(Requirement)
Word for word, transcribe the data below from the line with "(** ** Category byte *)" to the line with "is exactly two", keeping both of those lines.

Collected data
▽

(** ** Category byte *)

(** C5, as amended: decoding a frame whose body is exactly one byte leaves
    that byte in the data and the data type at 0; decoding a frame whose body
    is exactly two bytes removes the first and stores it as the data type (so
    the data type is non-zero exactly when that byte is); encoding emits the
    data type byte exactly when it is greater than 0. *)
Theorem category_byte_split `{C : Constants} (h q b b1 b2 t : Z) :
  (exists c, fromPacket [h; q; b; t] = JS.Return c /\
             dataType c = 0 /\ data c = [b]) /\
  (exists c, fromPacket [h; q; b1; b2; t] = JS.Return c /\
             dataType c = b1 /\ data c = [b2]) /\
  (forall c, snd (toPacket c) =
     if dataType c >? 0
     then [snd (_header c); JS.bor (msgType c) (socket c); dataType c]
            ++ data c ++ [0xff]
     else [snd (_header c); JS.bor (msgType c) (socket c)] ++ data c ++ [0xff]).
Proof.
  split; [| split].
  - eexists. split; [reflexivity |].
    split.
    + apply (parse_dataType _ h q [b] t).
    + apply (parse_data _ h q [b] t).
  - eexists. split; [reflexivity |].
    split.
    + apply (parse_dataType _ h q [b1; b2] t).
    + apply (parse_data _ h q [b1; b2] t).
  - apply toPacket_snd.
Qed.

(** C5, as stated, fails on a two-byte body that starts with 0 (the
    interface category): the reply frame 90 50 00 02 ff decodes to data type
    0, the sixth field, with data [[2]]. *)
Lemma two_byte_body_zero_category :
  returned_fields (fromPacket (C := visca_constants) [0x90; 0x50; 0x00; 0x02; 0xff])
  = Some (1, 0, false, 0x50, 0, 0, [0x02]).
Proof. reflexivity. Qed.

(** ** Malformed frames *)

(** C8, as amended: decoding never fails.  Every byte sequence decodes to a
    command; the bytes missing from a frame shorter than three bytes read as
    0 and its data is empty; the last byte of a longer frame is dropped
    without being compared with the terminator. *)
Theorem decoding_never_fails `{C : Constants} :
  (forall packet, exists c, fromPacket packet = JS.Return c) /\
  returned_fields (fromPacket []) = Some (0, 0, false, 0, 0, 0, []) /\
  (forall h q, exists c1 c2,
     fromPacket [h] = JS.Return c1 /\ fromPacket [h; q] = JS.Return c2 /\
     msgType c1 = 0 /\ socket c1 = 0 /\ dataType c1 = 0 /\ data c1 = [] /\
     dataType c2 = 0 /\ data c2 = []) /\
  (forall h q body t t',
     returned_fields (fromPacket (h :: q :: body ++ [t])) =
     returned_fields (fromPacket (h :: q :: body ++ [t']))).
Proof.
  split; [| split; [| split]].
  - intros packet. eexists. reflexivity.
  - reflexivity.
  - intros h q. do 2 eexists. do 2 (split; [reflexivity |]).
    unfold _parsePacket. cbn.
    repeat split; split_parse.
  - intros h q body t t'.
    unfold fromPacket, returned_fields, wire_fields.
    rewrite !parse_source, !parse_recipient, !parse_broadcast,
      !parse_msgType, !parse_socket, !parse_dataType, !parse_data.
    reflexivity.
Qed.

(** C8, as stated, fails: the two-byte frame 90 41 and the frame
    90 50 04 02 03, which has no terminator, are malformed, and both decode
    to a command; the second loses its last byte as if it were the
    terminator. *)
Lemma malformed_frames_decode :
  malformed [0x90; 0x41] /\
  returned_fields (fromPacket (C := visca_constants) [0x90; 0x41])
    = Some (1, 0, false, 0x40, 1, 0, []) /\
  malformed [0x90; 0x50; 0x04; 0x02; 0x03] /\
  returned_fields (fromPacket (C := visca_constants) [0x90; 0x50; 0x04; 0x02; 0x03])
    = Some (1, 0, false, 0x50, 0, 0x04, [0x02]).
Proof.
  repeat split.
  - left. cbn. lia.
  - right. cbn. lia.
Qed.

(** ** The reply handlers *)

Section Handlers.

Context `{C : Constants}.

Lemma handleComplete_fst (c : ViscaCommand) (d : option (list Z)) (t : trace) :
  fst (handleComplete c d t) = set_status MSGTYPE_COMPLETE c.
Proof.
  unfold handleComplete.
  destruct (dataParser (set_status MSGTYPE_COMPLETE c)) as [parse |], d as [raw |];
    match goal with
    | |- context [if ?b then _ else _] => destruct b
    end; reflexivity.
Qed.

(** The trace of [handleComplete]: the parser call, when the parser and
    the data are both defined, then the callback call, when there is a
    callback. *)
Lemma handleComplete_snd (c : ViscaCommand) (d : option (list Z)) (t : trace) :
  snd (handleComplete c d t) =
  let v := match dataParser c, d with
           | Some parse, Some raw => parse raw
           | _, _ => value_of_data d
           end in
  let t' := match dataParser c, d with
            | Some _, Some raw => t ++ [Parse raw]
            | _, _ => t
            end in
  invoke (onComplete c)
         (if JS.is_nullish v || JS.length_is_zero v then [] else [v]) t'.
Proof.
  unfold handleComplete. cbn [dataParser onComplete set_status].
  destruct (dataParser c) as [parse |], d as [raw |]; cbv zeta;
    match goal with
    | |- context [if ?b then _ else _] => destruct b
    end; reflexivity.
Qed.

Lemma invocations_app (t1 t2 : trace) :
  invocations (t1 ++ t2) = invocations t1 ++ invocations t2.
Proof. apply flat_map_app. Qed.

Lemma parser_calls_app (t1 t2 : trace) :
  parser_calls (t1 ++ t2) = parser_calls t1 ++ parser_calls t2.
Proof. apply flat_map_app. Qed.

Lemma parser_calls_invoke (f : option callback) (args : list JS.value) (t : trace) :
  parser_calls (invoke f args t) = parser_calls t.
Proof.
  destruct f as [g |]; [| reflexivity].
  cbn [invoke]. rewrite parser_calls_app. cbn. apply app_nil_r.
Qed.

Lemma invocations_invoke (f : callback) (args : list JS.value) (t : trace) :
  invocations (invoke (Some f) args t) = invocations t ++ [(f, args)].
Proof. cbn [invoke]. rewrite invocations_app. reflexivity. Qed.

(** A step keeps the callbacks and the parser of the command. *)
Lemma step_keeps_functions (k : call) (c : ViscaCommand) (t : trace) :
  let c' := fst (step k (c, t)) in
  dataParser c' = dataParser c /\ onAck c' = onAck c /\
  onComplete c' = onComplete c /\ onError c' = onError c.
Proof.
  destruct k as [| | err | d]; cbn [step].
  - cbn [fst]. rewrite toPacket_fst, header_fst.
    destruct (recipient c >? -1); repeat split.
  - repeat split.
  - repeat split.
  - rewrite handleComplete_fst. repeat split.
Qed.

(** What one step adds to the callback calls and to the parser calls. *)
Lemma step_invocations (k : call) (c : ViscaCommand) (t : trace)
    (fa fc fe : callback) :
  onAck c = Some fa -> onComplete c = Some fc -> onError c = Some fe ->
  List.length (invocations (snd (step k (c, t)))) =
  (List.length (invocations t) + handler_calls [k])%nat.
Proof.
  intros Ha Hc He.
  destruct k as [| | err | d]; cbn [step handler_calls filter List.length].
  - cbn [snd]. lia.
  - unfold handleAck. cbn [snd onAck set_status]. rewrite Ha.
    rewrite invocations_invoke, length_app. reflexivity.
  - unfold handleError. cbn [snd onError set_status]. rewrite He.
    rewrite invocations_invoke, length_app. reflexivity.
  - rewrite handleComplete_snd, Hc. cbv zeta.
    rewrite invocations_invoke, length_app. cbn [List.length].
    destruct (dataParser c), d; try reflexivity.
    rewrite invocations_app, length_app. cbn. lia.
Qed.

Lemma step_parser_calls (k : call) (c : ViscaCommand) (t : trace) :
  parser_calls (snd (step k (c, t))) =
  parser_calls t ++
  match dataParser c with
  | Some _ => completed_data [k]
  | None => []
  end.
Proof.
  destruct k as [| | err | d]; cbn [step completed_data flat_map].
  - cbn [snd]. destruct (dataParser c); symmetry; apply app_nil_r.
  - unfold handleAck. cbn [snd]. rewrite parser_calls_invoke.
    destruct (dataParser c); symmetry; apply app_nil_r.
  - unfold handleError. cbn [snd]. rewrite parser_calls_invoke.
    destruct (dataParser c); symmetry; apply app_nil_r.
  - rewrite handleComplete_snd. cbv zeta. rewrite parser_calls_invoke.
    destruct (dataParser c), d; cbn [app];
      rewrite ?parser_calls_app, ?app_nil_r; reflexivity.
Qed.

△
▽

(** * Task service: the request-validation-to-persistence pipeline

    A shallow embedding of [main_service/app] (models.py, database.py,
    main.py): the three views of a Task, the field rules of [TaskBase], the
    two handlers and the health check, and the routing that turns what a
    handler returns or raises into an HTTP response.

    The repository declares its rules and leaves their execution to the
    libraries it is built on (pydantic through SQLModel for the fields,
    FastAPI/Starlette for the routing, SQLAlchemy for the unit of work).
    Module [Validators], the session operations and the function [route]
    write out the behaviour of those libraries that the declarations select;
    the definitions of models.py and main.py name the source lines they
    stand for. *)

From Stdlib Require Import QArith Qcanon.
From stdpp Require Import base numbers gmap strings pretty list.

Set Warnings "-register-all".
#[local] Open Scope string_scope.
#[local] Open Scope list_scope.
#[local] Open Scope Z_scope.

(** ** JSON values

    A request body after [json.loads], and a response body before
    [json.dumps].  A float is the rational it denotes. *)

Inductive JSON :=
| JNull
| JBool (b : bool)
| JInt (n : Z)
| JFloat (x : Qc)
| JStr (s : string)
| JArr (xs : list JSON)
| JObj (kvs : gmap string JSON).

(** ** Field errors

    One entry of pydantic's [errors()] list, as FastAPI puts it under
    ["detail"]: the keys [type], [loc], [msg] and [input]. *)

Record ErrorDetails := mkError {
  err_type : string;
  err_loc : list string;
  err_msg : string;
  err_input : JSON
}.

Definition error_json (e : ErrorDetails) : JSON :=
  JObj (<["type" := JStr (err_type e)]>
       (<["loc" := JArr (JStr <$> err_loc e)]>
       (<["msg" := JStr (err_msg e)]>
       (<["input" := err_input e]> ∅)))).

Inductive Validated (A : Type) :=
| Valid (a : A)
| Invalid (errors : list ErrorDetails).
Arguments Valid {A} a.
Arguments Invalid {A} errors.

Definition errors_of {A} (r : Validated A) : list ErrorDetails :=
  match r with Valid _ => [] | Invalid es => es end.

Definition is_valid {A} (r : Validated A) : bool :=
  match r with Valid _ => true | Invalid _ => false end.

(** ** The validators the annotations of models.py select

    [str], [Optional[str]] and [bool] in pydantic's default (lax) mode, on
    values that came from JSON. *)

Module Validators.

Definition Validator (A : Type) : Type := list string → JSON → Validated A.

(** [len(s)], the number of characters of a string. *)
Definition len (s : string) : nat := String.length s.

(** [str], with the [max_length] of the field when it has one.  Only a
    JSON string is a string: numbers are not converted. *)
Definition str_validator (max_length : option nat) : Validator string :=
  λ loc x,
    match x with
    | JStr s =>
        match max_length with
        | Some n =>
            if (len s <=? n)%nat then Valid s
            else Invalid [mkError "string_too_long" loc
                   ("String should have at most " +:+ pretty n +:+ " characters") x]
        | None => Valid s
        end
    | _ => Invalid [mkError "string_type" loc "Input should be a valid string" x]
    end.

△
▽

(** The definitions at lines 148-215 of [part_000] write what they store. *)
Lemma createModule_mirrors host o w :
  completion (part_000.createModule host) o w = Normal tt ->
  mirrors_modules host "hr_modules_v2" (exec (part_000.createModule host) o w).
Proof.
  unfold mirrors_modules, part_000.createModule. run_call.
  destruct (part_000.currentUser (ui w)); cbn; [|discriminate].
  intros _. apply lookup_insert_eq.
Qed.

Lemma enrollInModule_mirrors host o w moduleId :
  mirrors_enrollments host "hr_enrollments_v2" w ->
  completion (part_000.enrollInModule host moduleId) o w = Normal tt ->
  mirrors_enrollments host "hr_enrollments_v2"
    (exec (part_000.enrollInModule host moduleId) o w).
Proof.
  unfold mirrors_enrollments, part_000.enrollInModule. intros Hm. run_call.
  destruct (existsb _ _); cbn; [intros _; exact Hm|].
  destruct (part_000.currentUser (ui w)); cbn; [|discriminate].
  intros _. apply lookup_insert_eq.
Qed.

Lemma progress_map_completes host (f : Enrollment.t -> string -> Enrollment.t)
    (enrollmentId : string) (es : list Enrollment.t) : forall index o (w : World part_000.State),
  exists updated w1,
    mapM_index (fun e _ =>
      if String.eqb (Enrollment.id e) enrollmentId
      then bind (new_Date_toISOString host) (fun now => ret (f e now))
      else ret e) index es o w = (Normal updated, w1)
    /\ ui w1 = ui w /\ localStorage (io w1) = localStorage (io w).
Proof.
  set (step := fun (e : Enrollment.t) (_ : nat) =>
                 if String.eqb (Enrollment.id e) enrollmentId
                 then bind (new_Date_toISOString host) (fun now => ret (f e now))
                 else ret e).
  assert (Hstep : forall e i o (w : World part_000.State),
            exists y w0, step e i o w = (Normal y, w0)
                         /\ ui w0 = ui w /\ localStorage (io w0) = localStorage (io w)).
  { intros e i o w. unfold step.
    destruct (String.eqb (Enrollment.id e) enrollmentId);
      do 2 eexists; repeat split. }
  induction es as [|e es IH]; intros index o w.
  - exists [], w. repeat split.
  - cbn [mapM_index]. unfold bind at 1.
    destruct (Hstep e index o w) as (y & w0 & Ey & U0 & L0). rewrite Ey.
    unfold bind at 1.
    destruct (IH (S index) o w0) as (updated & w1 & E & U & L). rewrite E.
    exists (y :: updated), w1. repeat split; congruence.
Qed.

△

(Result)
(** ** Category byte *)

(** C5, as amended: decoding a frame whose body is exactly one byte leaves
    that byte in the data and the data type at 0; decoding a frame whose body
    is exactly two bytes removes the first and stores it as the data type (so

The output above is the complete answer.